## MATERIAL PROVIDED:
+++++
(* ===== verification/Transport.v ===== *)
(** * Messages between nodes: [internal/cluster/transport.go]

    The message kinds and bodies with their JSON, the frame they travel in,
    the pool of outbound connections and the read loop of an inbound one. *)

From S2P Require Import Prelude GoLib Json GoTime Types Protocol WireJson Cluster.

Local Open Scope Z_scope.

(** ** Kinds, a [uint8] *)

Definition MsgHeartbeat : Z := 1.
Definition MsgVoteRequest : Z := 2.
Definition MsgVoteGrant : Z := 3.
Definition MsgVoteDeny : Z := 4.
Definition MsgJoin : Z := 5.
Definition MsgJoinAck : Z := 6.
Definition MsgLeave : Z := 7.
Definition MsgMetaSync : Z := 8.
Definition MsgReplicaFetch : Z := 9.
Definition MsgReplicaData : Z := 10.
Definition MsgReplicaAck : Z := 11.

Definition wireMagic0 : Init.Byte.byte := Byte.xcb.
Definition wireMagic1 : Init.Byte.byte := Byte.x01.
Definition maxMsgBody : Z := 4 * 1024 * 1024.

(** ** Bodies *)

Record ReplicaFetchBody := mkReplicaFetchBody {
  rf_Topic : string;
  rf_Partition : Z;
  rf_FromOffset : Z;
}.

(** [Messages] is a slice of pointers, which JSON can set to nil. *)
Record ReplicaDataBody := mkReplicaDataBody {
  rd_Topic : string;
  rd_Partition : Z;
  rd_Messages : list (option Message);
}.

Record ReplicaAckBody := mkReplicaAckBody {
  ra_Topic : string;
  ra_Partition : Z;
  ra_Offset : Z;
}.

Record ClusterMsg := mkClusterMsg {
  cm_Type : Z;
  cm_From : string;
  cm_Term : Z;
  cm_Body : bytes;
}.

#[global] Instance ClusterMsg_eq_dec : EqDecision ClusterMsg.
Proof. solve_decision. Defined.

(** ** Their JSON *)

Definition ReplicaFetchBody_fields (r : ReplicaFetchBody) : list (bytes * json) :=
  put "topic" (jstr (rf_Topic r)) ++
  put "partition" (JNum (rf_Partition r)) ++
  put "from_offset" (JNum (rf_FromOffset r)) ++ [].

Definition ReplicaFetchBody_of (l : list (bytes * json)) : option ReplicaFetchBody :=
  match get_str "topic" l, get_int i32_min i32_max "partition" l,
        get_int i64_min i64_max "from_offset" l with
  | Some t, Some p, Some o => Some (mkReplicaFetchBody t p o)
  | _, _, _ => None
  end.

Definition ReplicaFetchBody_wf (r : ReplicaFetchBody) : Prop :=
  str_valid (rf_Topic r) = true ∧ is_i32 (rf_Partition r) ∧ is_i64 (rf_FromOffset r).

Definition ReplicaAckBody_fields (r : ReplicaAckBody) : list (bytes * json) :=
  put "topic" (jstr (ra_Topic r)) ++
  put "partition" (JNum (ra_Partition r)) ++
  put "offset" (JNum (ra_Offset r)) ++ [].

Definition ReplicaAckBody_of (l : list (bytes * json)) : option ReplicaAckBody :=
  match get_str "topic" l, get_int i32_min i32_max "partition" l,
        get_int i64_min i64_max "offset" l with
  | Some t, Some p, Some o => Some (mkReplicaAckBody t p o)
  | _, _, _ => None
  end.

Definition ReplicaAckBody_wf (r : ReplicaAckBody) : Prop :=
  str_valid (ra_Topic r) = true ∧ is_i32 (ra_Partition r) ∧ is_i64 (ra_Offset r).

Definition message_json (m : option Message) : json :=
  match m with
  | Some m => JObj (Message_fields m)
  | None => JNull
  end.
(** The gauges and counters the election writes, when it has any. *)
Record ElectionMetrics := mkElectionMetrics {
  em_LeaderChanges : Z;
  em_IsLeader : bool;
  em_CurrentTerm : Z;
  em_ElectionCount : Z;
}.

(** [el_grantsNeeded] and [el_grantsHad] are maps that may be nil. *)
Record Election := mkElection {
  el_self : Member;
  el_role : Role;
  el_term : Z;
  el_leader : option Member;
  el_grantsNeeded : option (gset string);
  el_grantsHad : option (gset string);
  el_metrics : option ElectionMetrics;
}.

Definition NewElection (self : Member) : Election :=
  mkElection self RoleFollower 0 None None None None.

Definition Election_SetMetrics (e : Election) (m : option ElectionMetrics) : Election :=
  mkElection (el_self e) (el_role e) (el_term e) (el_leader e) (el_grantsNeeded e) (el_grantsHad e) m.

Definition self_id (e : Election) : string := mb_NodeID (el_self e).

(** What a handler leaves to be done after the lock: messages to send, and the
    goroutine that calls the leader callback. *)
Inductive effect :=
| Send (addr : string) (msg : ClusterMsg)
| FireLeaderCallback.

(** ** Accessors *)

Definition Election_Role (e : Election) : Role := el_role e.

Definition Election_Leader (e : Election) : option Member := el_leader e.

Definition Election_Term (e : Election) : Z := el_term e.

(** ** Helpers, called with the lock held *)

(** The loop that addresses every member but the node itself. *)
Definition broadcast (e : Election) (ms : Membership) (ty : Z) : list effect :=
  (λ m, Send (mb_Addr m) (mkClusterMsg ty (self_id e) (el_term e) [])) <$>
    filter (λ m, mb_NodeID m ≠ self_id e) (Membership_All ms).

Definition same_leader (old : option Member) (id : string) : bool :=
  match old with
  | Some m => bool_decide (mb_NodeID m = id)
  | None => false
  end.

Definition becomeLeaderLocked (ms : Membership) (e : Election) : Election * list effect :=
  let bm := (λ m, mkElectionMetrics
    (em_LeaderChanges m + (if same_leader (el_leader e) (self_id e) then 0 else 1))
    true (el_term e) (em_ElectionCount m)) <$> el_metrics e in
  let e' := mkElection (el_self e) RoleLeader (el_term e) (Some (el_self e)) None None bm in
  (e', FireLeaderCallback :: broadcast e' ms MsgHeartbeat).

Definition setLeaderLocked (ms : Membership) (e : Election) (nodeID : string) (term : Z) : Election :=
  match Membership_Get ms nodeID with
  | None => mkElection (el_self e) RoleFollower term (el_leader e) None None (el_metrics e)
  | Some m =>
      let changed := bool_decide (el_role e = RoleLeader) || negb (same_leader (el_leader e) nodeID) in
      let bm := (λ x, mkElectionMetrics (em_LeaderChanges x + (if changed then 1 else 0))
        false term (em_ElectionCount x)) <$> el_metrics e in
      mkElection (el_self e) RoleFollower term (Some m) None None bm
  end.

Definition emitElectionCountLocked (e : Election) : Election :=
  Election_SetMetrics e ((λ x, mkElectionMetrics (em_LeaderChanges x) (em_IsLeader x) (el_term e)
    (em_ElectionCount x + 1)) <$> el_metrics e).

Definition peerAddr (ms : Membership) (nodeID : string) : string :=
  match Membership_Get ms nodeID with
  | Some m => mb_Addr m
  | None => EmptyString
  end.

(** A reply, unless the peer has no known address. *)
Definition reply (e : Election) (ms : Membership) (ty : Z) (to : string) (term : Z) : list effect :=
  let addr := peerAddr ms to in
  if bool_decide (addr = EmptyString) then []
  else [Send addr (mkClusterMsg ty (self_id e) term [])].

(** ** The handlers *)

Definition with_term (e : Election) (t : Z) : Election :=
  mkElection (el_self e) (el_role e) t (el_leader e) (el_grantsNeeded e) (el_grantsHad e) (el_metrics e).

Definition conceded (e : Election) (t : Z) : Election :=
  mkElection (el_self e) RoleFollower t (el_leader e) None None (el_metrics e).

(** Go's [<] on strings. *)
Definition str_lt (a b : string) : bool :=
  match (a ?= b)%string with
  | Lt => true
  | _ => false
  end.

(** The members whose grant a candidate needs: those with a lower id. *)
Definition lower_ids (e : Election) (ms : Membership) : list string :=
  filter (λ id, str_lt id (self_id e) = true) (mb_NodeID <$> Membership_All ms).

Definition handleElectionTimeout (ms ms' : Membership) (e : Election) : Election * list effect :=
  let needed : gset string := list_to_set (lower_ids e ms) in
  let e := mkElection (el_self e) RoleCandidate (u64 (el_term e + 1)) (el_leader e)
    (Some needed) (Some ∅) (el_metrics e) in
  let e := emitElectionCountLocked e in
  if bool_decide (needed = ∅) then becomeLeaderLocked ms' e
  else (e, broadcast e ms' MsgVoteRequest).

(** [None] is the panic of a write to the nil map [grantsHad]. *)
Definition handleMsg (ms : Membership) (e : Election) (msg : ClusterMsg) :
    option (Election * bool * list effect) :=
  let e := if el_term e <? cm_Term msg then with_term e (cm_Term msg) else e in
  let higher := str_lt (self_id e) (cm_From msg) in
  if cm_Type msg =? MsgHeartbeat then
    if higher then Some (setLeaderLocked ms e (cm_From msg) (cm_Term msg), true, [])
    else Some (e, false, [])
  else if cm_Type msg =? MsgVoteRequest then
    if higher && (el_term e <=? cm_Term msg) then
      let e := conceded e (cm_Term msg) in
      Some (e, true, reply e ms MsgVoteGrant (cm_From msg) (cm_Term msg))
    else Some (e, false, reply e ms MsgVoteDeny (cm_From msg) (el_term e))
  else if cm_Type msg =? MsgVoteGrant then
    if bool_decide (el_role e = RoleCandidate) && (cm_Term msg =? el_term e) then
      match el_grantsHad e with
      | None => None
      | Some had =>
          let had := {[cm_From msg]} ∪ had in
          let e := mkElection (el_self e) (el_role e) (el_term e) (el_leader e) (el_grantsNeeded e)
            (Some had) (el_metrics e) in
          if bool_decide (default ∅ (el_grantsNeeded e) ⊆ had) then
            let '(e, effects) := becomeLeaderLocked ms e in Some (e, false, effects)
          else Some (e, false, [])
      end
    else Some (e, false, [])
  else Some (e, false, []).

Definition maybeSendHeartbeats (ms : Membership) (e : Election) : list effect :=
  if bool_decide (el_role e = RoleLeader) then broadcast e ms MsgHeartbeat else [].

Definition ForceBecomeLeader (ms : Membership) (e : Election) : Election * list effect :=
  if bool_decide (el_role e = RoleLeader) then (e, [])
  else
    let e := emitElectionCountLocked (with_term e (u64 (el_term e + 1))) in
    let '(e, _) := becomeLeaderLocked ms e in (e, [FireLeaderCallback]).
+++++
## WHAT THE TASK ASKS:
The answer should be the first line of the material and every line after it through the line containing "Definition MsgReplicaAck : Z := 11.", exactly as written, and nothing else.

## EXERCISE OUTPUT:
(* ===== verification/Transport.v ===== *)
(** * Messages between nodes: [internal/cluster/transport.go]

    The message kinds and bodies with their JSON, the frame they travel in,
    the pool of outbound connections and the read loop of an inbound one. *)

From S2P Require Import Prelude GoLib Json GoTime Types Protocol WireJson Cluster.

Local Open Scope Z_scope.

(** ** Kinds, a [uint8] *)

Definition MsgHeartbeat : Z := 1.
Definition MsgVoteRequest : Z := 2.
Definition MsgVoteGrant : Z := 3.
Definition MsgVoteDeny : Z := 4.
Definition MsgJoin : Z := 5.
Definition MsgJoinAck : Z := 6.
Definition MsgLeave : Z := 7.
Definition MsgMetaSync : Z := 8.
Definition MsgReplicaFetch : Z := 9.
Definition MsgReplicaData : Z := 10.
Definition MsgReplicaAck : Z := 11.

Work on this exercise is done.